The body of the table was constructed using 6 layers of 1/16" thick straight grained white oak that I milled. I made a heat bending rig. I made a jig to clamp the layers to while glueup was curing.The rig for the sides was a half moon. I let sit for a couple days and when removed from the jig, springback was LESS than 1/8 of an inch. Parts sat around for a couple weeks while I worked on other things. When I got back to the table, I placed the sides back on the jig and they fit as if they were just taken off. Most cool I thought. This was my first attempt at a 'round' body. Alot of homework, a little experimenting and ALOT of holding my breath, I'm pleased with the results. Now I had two halfs to work with. each one would be a side and 1 drawer. My math was off by just a tad, and not even noticeable in the end. But lessons learned as they say. Next time around, she should be dead on. 
Drawers are made to look like half-blind but are actually thru dovetailed. Let me tell ya, on a curved front, dovetailing is labor intensive when you go about it for the first time or 10. But I finally got it and the end result was most pleasing. Drawer sides and back are maple, bottom is baltic birch. Sides and back are too wide, plain and simple.. not happy with how they look, but for whatever reason, Never noticed until the drawer was glued up and I was fitting the slide. Drawer sides I went with a stopped dado and for the guides, I made the guides so that there was/is some adjustment available. Really not necessary, but this was something I thought about at the time and just went for it. Adjustment is simply a couple oblong screw holes. Worked out nicely, but again, probably overkill to most. 
String inlay work on the drawer front is American Holly. For this, I used tools gotten from Lie Nielsen. Straight line cutter and a radius cutter. Was really too terribly difficult, just nerve wracking. One "uh-oh" and its back to square one with the sides. Hardware is just something I like the look of and thought it fit the piece very nicely. 
Pedestal is solid cherry as are the legs/feet. Pedestal was miller on a Craftsman router crafter. A pretty slick piece of equipment. I made up a couple different pieces and went with this one only cuz it was thicker. At just over 3"s. it provides enough mass to make the table sturdy/stable. The legs/feet are pretty straight forward again, nothing fancy since I didn't want to take away from the top. Originally ball and claw feet were requested, but I just ain't there yet with carving. Besides, I didn't think that 3 feet was cool.... but that just me I suppose. I explained things to my friend, and he was cool with it...
So there ya go, a brief look at what went into it.. As always, I'd appreciate your feedback, critiques, comments and suggestions. Thanks for looking'

Bill

please excuse the residual wax in someplace, a little touch up is need before delivery tomorrow.


----------



## jw2170 (Jan 24, 2008)

What can I say.....nothing nasty, that is for sure....

Beautiful, Bill.


----------



## TwoSkies57 (Feb 23, 2009)

Kind of you to say James, thank you!



jw2170 said:


> What can I say.....nothing nasty, that is for sure....
> 
> Beautiful, Bill.


----------



## Gaffboat (Mar 11, 2012)

That is a stunningly beautiful piece of craftsmanship.


----------



## Semipro (Mar 22, 2013)

Bill that is absolutely gorgeous well-done kudos


----------



## Cherryville Chuck (Sep 28, 2010)

Beautiful job Bill.


----------



## Knothead47 (Feb 10, 2010)

Words can't describe the outstanding craftsmanship of that chess table. Thanks for sharing the great photos and description of the project.


----------



## TwoSkies57 (Feb 23, 2009)

Thank you very much Oliver....



Gaffboat said:


> That is a stunningly beautiful piece of craftsmanship.


----------



## TwoSkies57 (Feb 23, 2009)

John... 

Thank you for the very kind compliments...



Semipro said:


> Bill that is absolutely gorgeous well-done kudos


----------



## TwoSkies57 (Feb 23, 2009)

Charles,,

Thank you!!! 



Cherryville Chuck said:


> Beautiful job Bill.


----------



## TwoSkies57 (Feb 23, 2009)

John..

Very kind words indeed.. Thank you very much...

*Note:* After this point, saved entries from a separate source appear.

(** X9: on a ready position a push request in one of the four directions
    never raises and has one of three outcomes: ILLEGAL with the position
    untouched; WIN on an exit cell, with the move recorded and array and
    character as they were; PUSH on a cell that is not an exit, with the
    move recorded and the character on that cell.  The code NORMAL is never
    returned, and the position afterwards is ready again. *)
Theorem make_move_outcomes self x y direction :
  ready self → 0 ≤ direction < 4 →
  ∃ r self',
    make_move self x y direction = Ok (r, self') ∧ ready self' ∧
    (r = ILLEGAL ∧ self' = self
     ∨ r = WIN ∧ is_win (arr self) x y = true ∧ arr self' = arr self ∧
       char_loc self' = char_loc self ∧
       moves self' = moves self ++ [(x, y, direction)]
     ∨ r = PUSH ∧ is_win (arr self) x y = false ∧ char_loc self' = (x, y) ∧
       moves self' = moves self ++ [(x, y, direction)]).
Proof.
  intros Hready Hd. pose proof Hready as [Hwf _].
  destruct (in_bounds (self_size self) x y) eqn:Hb.
  - destruct (decide (get (arr self) x y (direction + 6) = 0)) as [Hz|Hne].
    + exists ILLEGAL, self. split; [|split; [done|by left]].
      unfold make_move. rewrite Hb. cbn [negb].
      rewrite get_checked_in by (done || (unfold num_layers; lia)).
      cbn [mbind result_bind]. by rewrite Hz.
    + destruct (is_win (arr self) x y) eqn:Hw.
      * eexists WIN, _. split; [by apply make_move_win|].
        split; [by apply (ready_fields self)|]. right. left. done.
      * destruct (push_branch_run self x y direction Hwf Hd Hb Hne Hw)
          as (self' & Hmove & Hrun).
        { destruct (ready_entry self x y direction Hready Hb Hd Hne)
            as [[[He _]|Hp] _].
          - unfold open_exit in He. cbn [fst snd] in He.
            rewrite Hw, andb_false_r in He. done.
          - unfold pushable in Hp. rewrite !andb_true_iff in Hp.
            destruct Hp as [[_ Hp] _]. exact Hp. }
        pose proof (wf_pushed self x y direction Hwf Hb) as Hwfp.
        destruct (assign_pushes_keeps _ _ Hwfp Hrun)
          as (_ & _ & Hc & Hms & _).
        exists PUSH, self'. split; [done|].
        split; [by eapply assign_pushes_ready|]. right. right. done.
  - exists ILLEGAL, self. split; [|split; [done|by left]].
    unfold make_move. by rewrite Hb.
Qed.

Lemma make_move_outcomes_witness :
  ∃ r self', make_move board5_ready 0 0 2 = Ok (r, self') ∧ ready self'.
Proof.
  destruct (make_move_outcomes board5_ready 0 0 2 ready_board5)
    as (r & self' & Hmove & Hr & _).
  - lia.
  - exists r, self'. split; [exact Hmove|exact Hr].
Defined.

(** X10: the direction of a push request is checked by the array bounds
    only: on a cell of the board a direction of 6 or more (layer index 12 or
    more) or of less than -18 raises IndexError. *)
Theorem make_move_bad_direction self x y direction :
  wf self → in_bounds (self_size self) x y = true →
  6 ≤ direction ∨ direction < -18 →
  make_move self x y direction = Raise IndexError.
Proof.
  intros Hwf Hb Hd.
  assert (Hnone : np_index num_layers (direction + 6) = None).
  { unfold np_index, num_layers.
    destruct (Z.leb_spec 0 (direction + 6)), (Z.ltb_spec (direction + 6) 12),
      (Z.leb_spec (Z.opp 12) (direction + 6)), (Z.ltb_spec (direction + 6) 0);
      cbn [andb]; (done || lia). }
  assert (Hget : get_checked (arr self) x y (direction + 6) = Raise IndexError).
  { destruct (wf_dims self Hwf) as (H0 & H1 & H2 & _).
    apply in_bounds_true in Hb.
    unfold get_checked. rewrite H0, H1, H2, Hnone, !np_index_in by lia.
    done. }
  unfold make_move. rewrite Hb. cbn [negb]. by rewrite Hget.
Qed.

I'm certainly no photographer by any stretch, one of these days I'm going to go and try doing a prop setup to enhance the photo's. The description was kinda rough shod to say the least. After 4 attempts to get one posted it finally took. Each time I screwed something up. *L*...I actually need to make some corrections..



Knothead47 said:


> Words can't describe the outstanding craftsmanship of that chess table. Thanks for sharing the great photos and description of the project.


----------



## twallace (Jan 15, 2012)

She is a beauty.. Excellent work....Just love it and the finish is flawless.


----------



## TwoSkies57 (Feb 23, 2009)

I completely omitted the finish schedule. SO here ya go. 

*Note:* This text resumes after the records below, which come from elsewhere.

Lemma solve_within_cap_witness :
  exists l bound cap,
    @np_log rat_num (Z.of_nat 3 * Z.of_nat 3)%Z = Ok l /\
    @int_mul rat_num (2 * Z.of_nat 3 * (Z.of_nat 3 + 1))%Z l = Ok bound /\
    @py_round rat_num bound = Ok cap /\
    Z.le (Z.of_nat (iterations (Outcome [0; 1; 2] [] 1 CONVERGED))) (Z.max 0 cap) /\
    (reason (Outcome [0; 1; 2] [] 1 CONVERGED) = BUDGET_EXHAUSTED ->
       Z.of_nat (iterations (Outcome [0; 1; 2] [] 1 CONVERGED)) = Z.max 0 cap /\
       length (global_swapping_list (Outcome [0; 1; 2] [] 1 CONVERGED)) =
         iterations (Outcome [0; 1; 2] [] 1 CONVERGED)).
Proof.
  apply (proj1 (@solve_within_cap rat_num 3 3
                  [[true; false; false]; [false; true; false]; [true; true; true]])
           [0; 1; 2]).
  vm_compute. reflexivity.
Defined.

(** ** C10: a converged allocation is a fixed point *)

(** C10.  When a run of the loop has converged, a second run on the
    allocation it returned, with the same preferences, converges in its
    first pass: it makes no swap and returns that allocation.  More
    generally, on an allocation for which the selector returns the empty
    path, a loop with a pass to make stops in the first one, with no swap
    and the allocation unchanged. *)
Theorem solve_idempotent `{PyNum} (n m : nat) (preferences : list (list bool)) :
  (forall allocation out,
     solve n m preferences allocation = Ok out ->
     reason out = CONVERGED ->
     solve n m preferences (final_allocation out) =
       Ok (Outcome (final_allocation out) [] 1 CONVERGED)) /\
  (forall allocation runs,
     select n m preferences allocation = Ok [] ->
     solve_loop n m (S runs) 0 preferences allocation [] =
       Ok (Outcome allocation [] 1 CONVERGED)).
Proof.
  split.
  - intros allocation out Hrun Hreason. unfold solve in *.
    apply bind_Ok in Hrun as (bound & Hbound & Hrun).
    apply bind_Ok in Hrun as (cap & Hcap & Hrun).
    rewrite Hbound. simpl. rewrite Hcap. simpl.
    exact (solve_loop_again n m (Z.to_nat cap) preferences allocation out
             Hrun Hreason).
  - intros allocation runs Hselect.
    rewrite solve_loop_pass, Hselect. reflexivity.
Qed.

Lemma solve_idempotent_witness :
  @solve 2 3 rat_num [[true; true; true]; [true; true; true]]
    (final_allocation (Outcome [1; 0; 0] [[0]] 2 CONVERGED)) =
  Ok (Outcome (final_allocation (Outcome [1; 0; 0] [[0]] 2 CONVERGED)) [] 1 CONVERGED).
Proof.
  apply (proj1 (@solve_idempotent rat_num 2 3
                  [[true; true; true]; [true; true; true]]) [0; 0; 0]).
  - vm_compute. reflexivity.
  - reflexivity.
Defined.

(** * Further properties *)

(** ** The loop raises nothing *)

(** On a well-formed instance with at least one agent, and with float
    operations that raise nothing, no pass of the loop raises.  A pass is
    the selection of a path and, when the path is not empty, a
    reallocation along it.  The selection is computed for every allocation
    of the instance; for a selected path that is not empty the pass finds
    one item for every hop, held by the giver of the hop and liked by its
    taker, and leaves an allocation of the instance.  So the loop returns
    for every number of passes, and what it returns is an allocation of
    the instance. *)
Theorem solve_loop_total `{PyNum} (n m : nat) (preferences : list (list bool)) :
  0 < n ->
  (forall p, (0 <= p)%Z ->
     exists y, int_pow p (int_truediv 1 (Z.of_nat n)) = Ok y) ->
  (forall x y, exists b, num_gt x y = Ok b) ->
  wf_preferences n m preferences ->
  (forall runs run allocation swaps,
     solve_loop n m (S runs) run preferences allocation swaps =
       (best_path <- select n m preferences allocation;;
        match best_path with
        | [] => Ok (Outcome allocation swaps (run + 1) CONVERGED)
        | _ :: _ =>
            step <- reallocate n preferences allocation best_path;;
            solve_loop n m runs (run + 1) preferences (fst step)
              (swaps ++ [snd step])
        end)) /\
  (forall allocation,
     wf_allocation n m allocation ->
     exists best_path,
       select n m preferences allocation = Ok best_path /\
       (best_path <> [] ->
        exists allocation' swapping_plan,
          reallocate n preferences allocation best_path
            = Ok (allocation', swapping_plan) /\
          wf_allocation n m allocation' /\
          length swapping_plan = length best_path - 1 /\
          forall k taker giver,
            best_path !! k = Some taker -> best_path !! (k + 1) = Some giver ->
            exists item, swapping_plan !! k = Some item /\
              allocation !! item = Some giver /\ likes preferences taker item)) /\
  (forall runs run allocation swaps,
     wf_allocation n m allocation ->
     exists out,
       solve_loop n m runs run preferences allocation swaps = Ok out /\
       wf_allocation n m (final_allocation out)).
Proof.
  intros Hn Hpow Hgt Hp. split; [|split].
  - intros runs run allocation swaps. apply solve_loop_pass.
  - intros allocation Ha.
    destruct (select_total n m Hn Hpow Hgt preferences allocation Hp Ha)
      as [best_path Hselect].
    exists best_path. split; [exact Hselect|]. intros Hne.
    exact (reallocate_spec n m preferences allocation Hp Ha best_path Hselect Hne).
  - intros runs. induction runs as [|runs IH]; intros run allocation swaps Ha.
    + eexists. split; [reflexivity | exact Ha].
    + rewrite solve_loop_pass.
      destruct (select_total n m Hn Hpow Hgt preferences allocation Hp Ha)
        as [best_path Hselect].
      rewrite Hselect. simpl. destruct best_path as [|b best_path].
      * eexists. split; [reflexivity | exact Ha].
      * destruct (reallocate_spec n m preferences allocation Hp Ha (b :: best_path)
                    Hselect) as (allocation' & plan & -> & Hwf & _); [discriminate|].
        simpl. apply IH. exact Hwf.
Qed.

Lemma solve_loop_total_witness :
  (forall runs run allocation swaps,
     @solve_loop 2 3 rat_num (S runs) run [[true; true; true]; [true; true; true]]
       allocation swaps =
       (best_path <- @select rat_num 2 3 [[true; true; true]; [true; true; true]]
                       allocation;;
        match best_path with
        | [] => Ok (Outcome allocation swaps (run + 1) CONVERGED)
        | _ :: _ =>
            step <- reallocate 2 [[true; true; true]; [true; true; true]]
                      allocation best_path;;
            @solve_loop 2 3 rat_num runs (run + 1)
              [[true; true; true]; [true; true; true]] (fst step)
              (swaps ++ [snd step])
        end)) /\
  (forall allocation,
     wf_allocation 2 3 allocation ->
     exists best_path,
       @select rat_num 2 3 [[true; true; true]; [true; true; true]] allocation
         = Ok best_path /\
       (best_path <> [] ->
        exists allocation' swapping_plan,
          reallocate 2 [[true; true; true]; [true; true; true]] allocation best_path
            = Ok (allocation', swapping_plan) /\
          wf_allocation 2 3 allocation' /\
          length swapping_plan = length best_path - 1 /\
          forall k taker giver,
            best_path !! k = Some taker -> best_path !! (k + 1) = Some giver ->
            exists item, swapping_plan !! k = Some item /\
              allocation !! item = Some giver /\
              likes [[true; true; true]; [true; true; true]] taker item)) /\
  (forall runs run allocation swaps,
     wf_allocation 2 3 allocation ->
     exists out,
       @solve_loop 2 3 rat_num runs run [[true; true; true]; [true; true; true]]
         allocation swaps = Ok out /\
       wf_allocation 2 3 (final_allocation out)).
Proof.
  apply (@solve_loop_total rat_num 2 3).
  - lia.
  - intros p Hp. simpl. unfold RatNum.q_int_pow.
    destruct (p <? 0)%Z eqn:Hneg; [apply Z.ltb_lt in Hneg; lia|].
    simpl. eauto.
  - intros x y. simpl. eauto.
  - apply wf_preferences_check; reflexivity.
Defined.

(** ** The welfare evaluator, block by block *)

(** The evaluator roots the product of every block of twenty values, and
    of the values that remain after the last full block, and multiplies the
    roots; the blocks are the vector cut in order, and a zero among the
    values makes the product of its block zero. *)
Theorem split_nsw_chunks `{PyNum} (n : nat) (agent_values : list Z) :
  0 < n ->
  split_nsw n agent_values =
    foldM (root_and_multiply n) (num_of_int 1) (map product (chunks agent_values)) /\
  concat (chunks agent_values) = agent_values /\
  (forall i ch, chunks agent_values !! i = Some ch ->
     if decide (S i = length (chunks agent_values)) then length ch < 20
     else length ch = 20) /\
  (0%Z ∈ agent_values -> 0%Z ∈ map product (chunks agent_values)).
Proof.
  intros Hn. split; [|split; [|split]].
  - rewrite <- (split_nsw_from n Hn agent_values [] 0 (num_of_int 1) eq_refl)
      by (simpl; lia).
    unfold split_nsw. simpl.
    destruct (foldM (split_nsw_step n) (0, 1%Z, num_of_int 1) agent_values)
      as [[[counter p] rooted]|e]; [|reflexivity].
    simpl. rewrite decide_False by lia. reflexivity.
  - apply chunks_from_concat.
  - apply chunks_from_lengths. simpl. lia.
  - intros Hzero. apply chunks_from_zero. exact Hzero.
Qed.

Lemma split_nsw_chunks_witness :
  @split_nsw 7 rat_num [2; 0; 3]%Z =
    foldM (@root_and_multiply rat_num 7) (num_of_int 1)
      (map product (chunks [2; 0; 3]%Z)) /\
  concat (chunks [2; 0; 3]%Z) = [2; 0; 3]%Z /\
  (forall i ch, chunks [2; 0; 3]%Z !! i = Some ch ->
     if decide (S i = length (chunks [2; 0; 3]%Z)) then length ch < 20
     else length ch = 20) /\
  (0%Z ∈ [2; 0; 3]%Z -> 0%Z ∈ map product (chunks [2; 0; 3]%Z)).
Proof.
  apply (@split_nsw_chunks rat_num 7 [2; 0; 3]%Z). lia.
Defined.

(** ** The path table holds shortest paths *)

(** Whenever some walk of the graph leads from agent [s] to another agent
    [t], the table of [solve_APSP] holds at row [s], column [t] a walk from
    [s] to [t], and no walk from [s] to [t] has fewer nodes than it. *)
Theorem solve_APSP_shortest (n : nat) (g : list (list nat))
    (apsp : list (list (list nat))) (s t : nat) (l : list nat) :
  solve_APSP n g = Ok apsp ->
  s < n -> t <> s ->
  walk g l -> head l = Some s -> last l = Some t ->
  exists row p,
    apsp !! s = Some row /\ row !! t = Some p /\
    head p = Some s /\ last p = Some t /\ walk g p /\
    length p <= length l /\
    forall l', walk g l' -> head l' = Some s -> last l' = Some t ->
      length p <= length l'.
Proof.
  intros Hrun Hs Hts Hwalk Hhead Hlast.
  destruct (solve_APSP_spec n g apsp Hrun) as [Hlen Hrows].
  unfold solve_APSP in Hrun. apply mapM_seq_lookup in Hrun as [_ Hbfs].
  destruct (lookup_lt_is_Some_2 apsp s) as [row Hrow]; [lia|].
  pose proof (Hbfs s row Hrow) as Hsearch.
  destruct (bfs_shortest n g s row t l Hsearch Hwalk Hhead Hlast Hts)
    as (p & Hp & Hne & Hle).
  destruct (Hrows s row Hrow) as (_ & _ & _ & Hpaths).
  destruct (Hpaths t p Hp Hne) as (_ & Hhp & Hlp & Hwp).
  exists row, p. repeat (split; [assumption|]).
  intros l' Hwalk' Hhead' Hlast'.
  destruct (bfs_shortest n g s row t l' Hsearch Hwalk' Hhead' Hlast' Hts)
    as (p' & Hp' & _ & Hle').
  assert (p' = p) as -> by congruence. exact Hle'.
Qed.

Lemma solve_APSP_shortest_witness :
  exists row p,
    [[[]; [0; 1]; [0; 2]]; [[]; []; [1; 2]]; [[]; []; []]] !! 0 = Some row /\
    row !! 2 = Some p /\
    head p = Some 0 /\ last p = Some 2 /\ walk [[1; 2]; [2]; []] p /\
    length p <= length [0; 1; 2] /\
    forall l', walk [[1; 2]; [2]; []] l' -> head l' = Some 0 -> last l' = Some 2 ->
      length p <= length l'.
Proof.
  apply (solve_APSP_shortest 3 [[1; 2]; [2]; []]
           [[[]; [0; 1]; [0; 2]]; [[]; []; [1; 2]]; [[]; []; []]] 0 2 [0; 1; 2]).
  - vm_compute. reflexivity.
  - lia.
  - discriminate.
  - intros k a b Ha Hb.
    destruct k as [|[|k]]; simpl in Ha, Hb.
    + injection Ha as <-. injection Hb as <-.
      exists [1; 2]. split; [reflexivity | left].
    + injection Ha as <-. injection Hb as <-.
      exists [2]. split; [reflexivity | left].
    + destruct k; discriminate Hb.
  - reflexivity.
  - reflexivity.
Defined.

(** Checks that compute, for the instances below. *)
Lemma nonwasteful_check (preferences : list (list bool)) (allocation : list nat) :
  forallb (fun item => likesb preferences (default 0 (allocation !! item)) item)
    (seq 0 (length allocation)) = true ->
  nonwasteful preferences allocation.
Proof.
  intros Hall item a Ha. rewrite forallb_forall in Hall.
  apply likesb_likes.
  specialize (Hall item). rewrite Ha in Hall. apply Hall.
  apply in_seq. apply lookup_lt_Some in Ha. lia.
Qed.

Lemma wf_graph_check (n : nat) (g : list (list nat)) :
  length g = n ->
  forallb (fun nbrs => forallb (fun b => b <? n) nbrs) g = true ->
  wf_graph n g.
Proof.
  intros Hlen Hall. split; [exact Hlen|]. intros a nbrs b Hnbrs Hb.
  rewrite forallb_forall in Hall.
  assert (Hrow : forallb (fun b => b <? n) nbrs = true).
  { apply Hall, list_elem_of_In, list_elem_of_lookup. eauto. }
  rewrite forallb_forall in Hrow. apply Nat.ltb_lt, Hrow, list_elem_of_In, Hb.
Qed.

Since the table was cherry to start with, blotching was a serious concern, then adding figure into the mix I wanted to insure that I kept problems to minimum. Third since a mirror finish on top was requested it had to be dead flat. Or as close to it as I could make it. I figured the better job I could do up front, the easier things would be down the road. A little more effort up front in exchange for a little less grief later kinda thing. 

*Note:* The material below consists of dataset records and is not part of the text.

(** X27: on an index built once from a data frame, the prefilter returns
    the providers whose point lies in the box of the query, each under its
    id as a 64-bit integer and as often as the data frame has it: the box
    runs from the latitude minus [radius_deg] to the latitude plus
    [radius_deg], and likewise in longitude, each bound rounded as a float.
    The order is that of the R-tree; it is the order of the data frame as
    long as the rows fit one leaf. *)
Theorem prefilter_returns_rows_in_box (df : DataFrame) (latitude longitude : Q) :
  let candidates :=
    SpatialIndex._get_candidate_restaurants
      (SpatialIndex.build_index df SpatialIndex.init) latitude longitude in
  Permutation candidates (rows_in_box latitude longitude df) /\
  ((length df <= leaf_capacity)%nat -> candidates = rows_in_box latitude longitude df) /\
  (forall i : Z,
     In i candidates <->
     exists row, In row df /\ int64 (row_id row) = i /\
       (binary64 (latitude - SpatialIndex.radius_deg) <= row_latitude row /\
        row_latitude row <= binary64 (latitude + SpatialIndex.radius_deg) /\
        binary64 (longitude - SpatialIndex.radius_deg) <= row_longitude row /\
        row_longitude row <= binary64 (longitude + SpatialIndex.radius_deg))%Q).
Proof.
  cbv zeta. split; [apply candidates_of_built_index|].
  split; [apply candidates_of_small_index|].
  intros i. split.
  - intros Hc. apply (Permutation_in _ (candidates_of_built_index df latitude longitude)) in Hc.
    unfold rows_in_box in Hc. apply in_map_iff in Hc as (row & Hid & Hin).
    apply filter_In in Hin as [Hin Hbox].
    exists row. split; [exact Hin|]. split; [exact Hid|].
    now apply in_prefilter_box_spec.
  - intros (row & Hin & <- & Hbox).
    apply (Permutation_in _ (Permutation_sym
                               (candidates_of_built_index df latitude longitude))).
    unfold rows_in_box.
    apply (in_map (fun r => int64 (row_id r))), filter_In. split; [exact Hin|].
    now apply in_prefilter_box_spec.
Qed.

After millwork and assembly I sanded down to 220. I used half sheets of paper wrapped around a 3" x 11" piece of MDF. The reasoning behind such a large sanding block was to created a consistently flat surface across the face of the project. Light to moderate pressure was used when sanding with the hopes of preventing any kind of ridging or grooving of the piece. I don't know this to be a 'proven' method to achieve the end results but it worked for me. 
After initial sanding I wiped the work down with tack cloth, then blew it off with compressed air. A generous coat of Charles Neil sealer was applied and let to dry overnight. Once dry, I went over the piece with light sanding with 320. Then went over everything with 0000 steel wool. Wiped to piece down thoroughly then hit again with compressed air. Here is where the things got interesting on this project. Apparently at some point (I'm guessing when I hit the thing with compressed air) Alot of the residual steel wood got stirred up and landed on my application brush which I was completely unaware of. After having applied a 2nd coat of sealer I left it to dry overnight again. When I came back down the next day, AHHHHHHHHHHHHHHH MANNNNNNNNNN!!! The steel wool mixed in the sealer and already started to rust. Leaving behind a black spotting on the wood. It took 2 days to sand it out. What could I say, "crap happens". 
Once I got past that, I continued on with one more coat of sealer, a light sanding and steel wool. This time I made certain things were clean! Three coats of rattle can lacquer applied. Allowing to dry between coats. AFter the 3rd coat, I let sit for almost a week. Then went over with 320 and the large sanding block. Once the scratch pattern was consistant, it was wiped down and the 3 coats of lacquer process was repeated. This was done 4 time, each time, using progressively finer sand paper. Ending with a 2000 grit. After the final 2000 sanding, a light coat of lacquer was applied and everything left to dry thoroughly for a week.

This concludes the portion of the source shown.